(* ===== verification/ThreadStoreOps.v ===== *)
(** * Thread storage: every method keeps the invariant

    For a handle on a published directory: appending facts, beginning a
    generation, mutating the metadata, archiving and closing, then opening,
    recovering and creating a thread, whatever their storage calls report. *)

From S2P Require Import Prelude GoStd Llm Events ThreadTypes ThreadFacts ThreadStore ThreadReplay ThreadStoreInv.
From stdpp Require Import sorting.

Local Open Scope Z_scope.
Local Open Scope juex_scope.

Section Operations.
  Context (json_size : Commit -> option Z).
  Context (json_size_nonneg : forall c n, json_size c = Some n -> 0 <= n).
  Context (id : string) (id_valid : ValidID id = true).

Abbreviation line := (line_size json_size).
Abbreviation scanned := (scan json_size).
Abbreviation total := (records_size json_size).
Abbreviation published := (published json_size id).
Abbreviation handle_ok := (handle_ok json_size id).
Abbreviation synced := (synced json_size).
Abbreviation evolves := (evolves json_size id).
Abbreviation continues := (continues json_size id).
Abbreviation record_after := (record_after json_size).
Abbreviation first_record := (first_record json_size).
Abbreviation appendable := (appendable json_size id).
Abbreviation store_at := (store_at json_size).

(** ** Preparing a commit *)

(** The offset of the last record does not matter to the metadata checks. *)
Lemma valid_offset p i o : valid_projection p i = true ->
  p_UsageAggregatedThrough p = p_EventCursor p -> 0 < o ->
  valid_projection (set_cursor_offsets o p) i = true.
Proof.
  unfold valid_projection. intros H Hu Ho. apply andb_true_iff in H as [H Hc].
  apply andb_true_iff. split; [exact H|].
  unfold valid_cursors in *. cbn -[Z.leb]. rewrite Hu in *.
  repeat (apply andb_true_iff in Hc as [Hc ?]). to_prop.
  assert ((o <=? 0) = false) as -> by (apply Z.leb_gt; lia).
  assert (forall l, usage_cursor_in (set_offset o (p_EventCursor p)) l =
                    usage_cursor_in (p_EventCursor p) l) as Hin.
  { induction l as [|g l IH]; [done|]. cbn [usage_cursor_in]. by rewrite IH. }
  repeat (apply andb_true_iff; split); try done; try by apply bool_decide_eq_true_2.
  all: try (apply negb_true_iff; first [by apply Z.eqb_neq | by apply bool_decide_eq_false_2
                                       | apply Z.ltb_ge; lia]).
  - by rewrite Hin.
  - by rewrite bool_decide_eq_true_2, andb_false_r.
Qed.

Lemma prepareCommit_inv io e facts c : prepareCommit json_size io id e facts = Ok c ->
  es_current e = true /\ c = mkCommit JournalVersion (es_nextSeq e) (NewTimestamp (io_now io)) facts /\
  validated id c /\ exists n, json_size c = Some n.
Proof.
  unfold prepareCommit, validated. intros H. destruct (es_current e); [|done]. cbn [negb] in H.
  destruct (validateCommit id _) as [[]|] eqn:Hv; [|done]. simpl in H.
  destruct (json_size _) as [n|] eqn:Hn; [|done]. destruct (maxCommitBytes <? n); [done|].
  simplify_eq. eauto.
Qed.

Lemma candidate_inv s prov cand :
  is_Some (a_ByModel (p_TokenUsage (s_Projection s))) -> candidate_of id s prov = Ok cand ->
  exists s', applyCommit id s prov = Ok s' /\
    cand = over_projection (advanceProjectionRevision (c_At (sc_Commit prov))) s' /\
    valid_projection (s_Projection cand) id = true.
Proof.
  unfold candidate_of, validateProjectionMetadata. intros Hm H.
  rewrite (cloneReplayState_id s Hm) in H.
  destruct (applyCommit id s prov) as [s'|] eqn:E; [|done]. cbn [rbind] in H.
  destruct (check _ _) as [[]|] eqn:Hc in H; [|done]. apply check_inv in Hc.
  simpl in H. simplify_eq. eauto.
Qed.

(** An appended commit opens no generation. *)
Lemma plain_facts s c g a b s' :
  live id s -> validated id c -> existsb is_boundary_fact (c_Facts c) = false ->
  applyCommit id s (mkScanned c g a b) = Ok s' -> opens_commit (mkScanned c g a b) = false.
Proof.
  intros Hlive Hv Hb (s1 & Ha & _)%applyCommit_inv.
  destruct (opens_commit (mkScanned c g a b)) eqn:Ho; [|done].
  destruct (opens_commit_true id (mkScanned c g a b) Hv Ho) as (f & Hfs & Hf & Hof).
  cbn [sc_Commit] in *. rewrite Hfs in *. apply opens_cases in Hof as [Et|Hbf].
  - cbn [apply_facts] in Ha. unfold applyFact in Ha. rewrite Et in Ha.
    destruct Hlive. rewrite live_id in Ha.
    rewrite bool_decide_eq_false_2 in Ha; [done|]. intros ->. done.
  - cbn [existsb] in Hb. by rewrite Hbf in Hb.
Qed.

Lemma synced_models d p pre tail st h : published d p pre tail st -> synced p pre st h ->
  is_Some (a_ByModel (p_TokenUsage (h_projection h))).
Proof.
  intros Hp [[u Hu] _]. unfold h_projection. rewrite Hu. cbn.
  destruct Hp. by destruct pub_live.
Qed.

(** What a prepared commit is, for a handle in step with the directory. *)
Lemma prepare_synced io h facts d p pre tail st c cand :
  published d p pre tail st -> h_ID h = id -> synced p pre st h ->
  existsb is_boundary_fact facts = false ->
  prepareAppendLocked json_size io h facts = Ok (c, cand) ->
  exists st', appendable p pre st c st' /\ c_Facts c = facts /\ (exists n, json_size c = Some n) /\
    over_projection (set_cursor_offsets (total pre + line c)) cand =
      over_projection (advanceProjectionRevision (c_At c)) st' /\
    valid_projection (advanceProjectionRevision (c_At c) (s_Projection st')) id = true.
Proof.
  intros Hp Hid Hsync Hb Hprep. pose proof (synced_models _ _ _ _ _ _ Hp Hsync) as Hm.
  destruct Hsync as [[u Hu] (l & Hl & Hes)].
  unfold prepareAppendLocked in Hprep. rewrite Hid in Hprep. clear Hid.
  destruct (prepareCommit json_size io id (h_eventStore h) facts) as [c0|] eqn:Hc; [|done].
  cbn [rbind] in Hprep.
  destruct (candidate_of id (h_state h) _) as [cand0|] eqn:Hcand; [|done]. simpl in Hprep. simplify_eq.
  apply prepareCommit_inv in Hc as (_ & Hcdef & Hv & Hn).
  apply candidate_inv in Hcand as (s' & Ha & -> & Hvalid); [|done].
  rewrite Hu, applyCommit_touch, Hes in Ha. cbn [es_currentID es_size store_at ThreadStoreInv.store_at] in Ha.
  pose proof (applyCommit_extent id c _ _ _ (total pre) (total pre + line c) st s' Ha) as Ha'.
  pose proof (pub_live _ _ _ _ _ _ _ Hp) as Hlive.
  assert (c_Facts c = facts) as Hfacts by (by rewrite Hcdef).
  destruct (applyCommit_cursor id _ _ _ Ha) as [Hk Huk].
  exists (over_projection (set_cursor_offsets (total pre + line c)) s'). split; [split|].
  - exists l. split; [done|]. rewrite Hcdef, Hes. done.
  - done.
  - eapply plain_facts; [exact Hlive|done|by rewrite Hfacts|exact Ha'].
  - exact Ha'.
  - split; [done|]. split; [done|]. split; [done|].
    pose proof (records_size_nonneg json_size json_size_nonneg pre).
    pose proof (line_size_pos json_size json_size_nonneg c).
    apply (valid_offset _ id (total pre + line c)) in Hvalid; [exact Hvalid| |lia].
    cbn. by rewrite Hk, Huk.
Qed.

* * *

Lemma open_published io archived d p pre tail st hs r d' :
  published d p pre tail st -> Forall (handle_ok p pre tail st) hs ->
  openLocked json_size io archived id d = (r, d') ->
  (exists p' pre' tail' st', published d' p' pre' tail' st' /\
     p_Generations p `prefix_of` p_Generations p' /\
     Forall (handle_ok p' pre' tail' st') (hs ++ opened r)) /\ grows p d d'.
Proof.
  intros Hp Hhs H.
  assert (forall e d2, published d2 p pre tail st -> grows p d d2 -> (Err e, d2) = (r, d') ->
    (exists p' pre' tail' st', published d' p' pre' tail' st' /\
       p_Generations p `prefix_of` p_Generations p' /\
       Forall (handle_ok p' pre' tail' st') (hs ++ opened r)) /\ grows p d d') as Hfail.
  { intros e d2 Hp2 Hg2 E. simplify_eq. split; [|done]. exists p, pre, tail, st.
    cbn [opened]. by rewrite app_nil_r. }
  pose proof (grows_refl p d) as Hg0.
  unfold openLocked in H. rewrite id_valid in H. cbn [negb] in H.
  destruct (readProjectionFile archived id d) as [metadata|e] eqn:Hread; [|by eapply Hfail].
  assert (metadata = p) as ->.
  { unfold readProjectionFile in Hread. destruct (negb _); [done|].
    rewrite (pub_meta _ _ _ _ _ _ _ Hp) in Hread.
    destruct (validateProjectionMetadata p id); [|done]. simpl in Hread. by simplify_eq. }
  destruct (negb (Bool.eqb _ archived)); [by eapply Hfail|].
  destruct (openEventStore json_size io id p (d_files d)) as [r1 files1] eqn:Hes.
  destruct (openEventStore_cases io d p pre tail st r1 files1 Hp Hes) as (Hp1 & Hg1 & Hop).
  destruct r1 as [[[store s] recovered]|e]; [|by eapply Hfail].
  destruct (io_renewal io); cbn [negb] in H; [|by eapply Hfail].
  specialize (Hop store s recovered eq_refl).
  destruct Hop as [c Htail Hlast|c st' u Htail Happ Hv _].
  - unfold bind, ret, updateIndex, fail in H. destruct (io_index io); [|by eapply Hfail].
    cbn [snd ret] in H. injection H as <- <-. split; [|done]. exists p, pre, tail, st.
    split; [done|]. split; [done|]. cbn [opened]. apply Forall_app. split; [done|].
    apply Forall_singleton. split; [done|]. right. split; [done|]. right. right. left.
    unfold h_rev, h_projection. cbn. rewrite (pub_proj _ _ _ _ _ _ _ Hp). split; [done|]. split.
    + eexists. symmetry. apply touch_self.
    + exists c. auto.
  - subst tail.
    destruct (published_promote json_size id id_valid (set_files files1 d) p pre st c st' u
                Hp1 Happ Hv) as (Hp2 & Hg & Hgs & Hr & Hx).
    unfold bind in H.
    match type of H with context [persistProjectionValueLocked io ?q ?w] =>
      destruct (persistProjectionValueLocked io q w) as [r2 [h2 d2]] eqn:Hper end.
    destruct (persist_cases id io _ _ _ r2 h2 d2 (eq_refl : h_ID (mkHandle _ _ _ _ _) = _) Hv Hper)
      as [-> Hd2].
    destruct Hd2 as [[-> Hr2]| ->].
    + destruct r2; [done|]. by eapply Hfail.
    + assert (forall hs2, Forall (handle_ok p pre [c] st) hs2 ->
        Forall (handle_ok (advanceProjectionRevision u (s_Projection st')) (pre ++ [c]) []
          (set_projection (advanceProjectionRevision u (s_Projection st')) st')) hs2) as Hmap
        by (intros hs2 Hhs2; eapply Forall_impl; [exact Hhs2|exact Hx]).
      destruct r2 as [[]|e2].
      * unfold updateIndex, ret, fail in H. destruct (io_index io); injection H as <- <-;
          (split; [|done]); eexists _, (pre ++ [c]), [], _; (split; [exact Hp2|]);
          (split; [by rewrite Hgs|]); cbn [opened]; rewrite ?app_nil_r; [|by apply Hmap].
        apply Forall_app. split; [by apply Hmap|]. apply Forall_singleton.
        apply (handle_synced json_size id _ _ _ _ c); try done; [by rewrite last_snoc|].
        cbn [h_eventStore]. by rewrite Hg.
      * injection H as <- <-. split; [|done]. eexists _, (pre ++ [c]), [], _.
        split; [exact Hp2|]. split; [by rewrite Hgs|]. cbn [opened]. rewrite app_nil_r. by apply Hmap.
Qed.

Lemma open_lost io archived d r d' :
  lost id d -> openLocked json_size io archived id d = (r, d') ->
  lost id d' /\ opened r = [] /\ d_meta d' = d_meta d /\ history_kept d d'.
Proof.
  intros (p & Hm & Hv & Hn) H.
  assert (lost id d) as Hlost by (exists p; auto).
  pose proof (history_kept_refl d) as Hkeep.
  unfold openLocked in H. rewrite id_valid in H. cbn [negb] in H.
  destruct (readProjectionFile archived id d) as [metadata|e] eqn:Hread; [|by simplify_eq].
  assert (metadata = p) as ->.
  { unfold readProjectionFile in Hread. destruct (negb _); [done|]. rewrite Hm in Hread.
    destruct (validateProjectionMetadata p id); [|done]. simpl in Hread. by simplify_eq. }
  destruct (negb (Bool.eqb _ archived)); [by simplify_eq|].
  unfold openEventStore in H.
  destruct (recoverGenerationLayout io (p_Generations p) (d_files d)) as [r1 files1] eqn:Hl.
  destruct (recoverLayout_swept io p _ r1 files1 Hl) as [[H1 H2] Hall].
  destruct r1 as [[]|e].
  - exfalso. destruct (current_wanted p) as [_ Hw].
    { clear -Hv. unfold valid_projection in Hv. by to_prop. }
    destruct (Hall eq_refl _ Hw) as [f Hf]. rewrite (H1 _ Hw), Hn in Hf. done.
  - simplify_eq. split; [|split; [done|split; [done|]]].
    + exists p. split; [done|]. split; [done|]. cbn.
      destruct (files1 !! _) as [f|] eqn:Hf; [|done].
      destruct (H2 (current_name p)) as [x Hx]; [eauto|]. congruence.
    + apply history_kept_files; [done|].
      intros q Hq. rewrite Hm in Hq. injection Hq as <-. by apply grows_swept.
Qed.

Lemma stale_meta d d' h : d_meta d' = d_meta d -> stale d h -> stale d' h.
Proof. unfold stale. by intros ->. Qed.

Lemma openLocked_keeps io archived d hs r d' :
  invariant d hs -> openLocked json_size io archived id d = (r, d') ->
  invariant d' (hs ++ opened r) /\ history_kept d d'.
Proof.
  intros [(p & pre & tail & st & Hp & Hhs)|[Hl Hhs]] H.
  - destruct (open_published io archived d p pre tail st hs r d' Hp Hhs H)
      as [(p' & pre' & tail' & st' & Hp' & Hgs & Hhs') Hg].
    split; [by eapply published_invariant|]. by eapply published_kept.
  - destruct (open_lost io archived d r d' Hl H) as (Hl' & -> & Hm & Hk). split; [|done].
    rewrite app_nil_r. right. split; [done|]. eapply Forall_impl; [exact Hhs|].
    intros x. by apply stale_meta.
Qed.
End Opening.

§ **PROBLEM**
Repeat, character for character, the lines of the material above from the line with "Lemma openLocked_keeps io" through the line with "split; [by eapply".

§ **TASK SOLUTION**
Lemma openLocked_keeps io archived d hs r d' :
  invariant d hs -> openLocked json_size io archived id d = (r, d') ->
  invariant d' (hs ++ opened r) /\ history_kept d d'.
Proof.
  intros [(p & pre & tail & st & Hp & Hhs)|[Hl Hhs]] H.
  - destruct (open_published io archived d p pre tail st hs r d' Hp Hhs H)
      as [(p' & pre' & tail' & st' & Hp' & Hgs & Hhs') Hg].
    split; [by eapply published_invariant|]. by eapply published_kept.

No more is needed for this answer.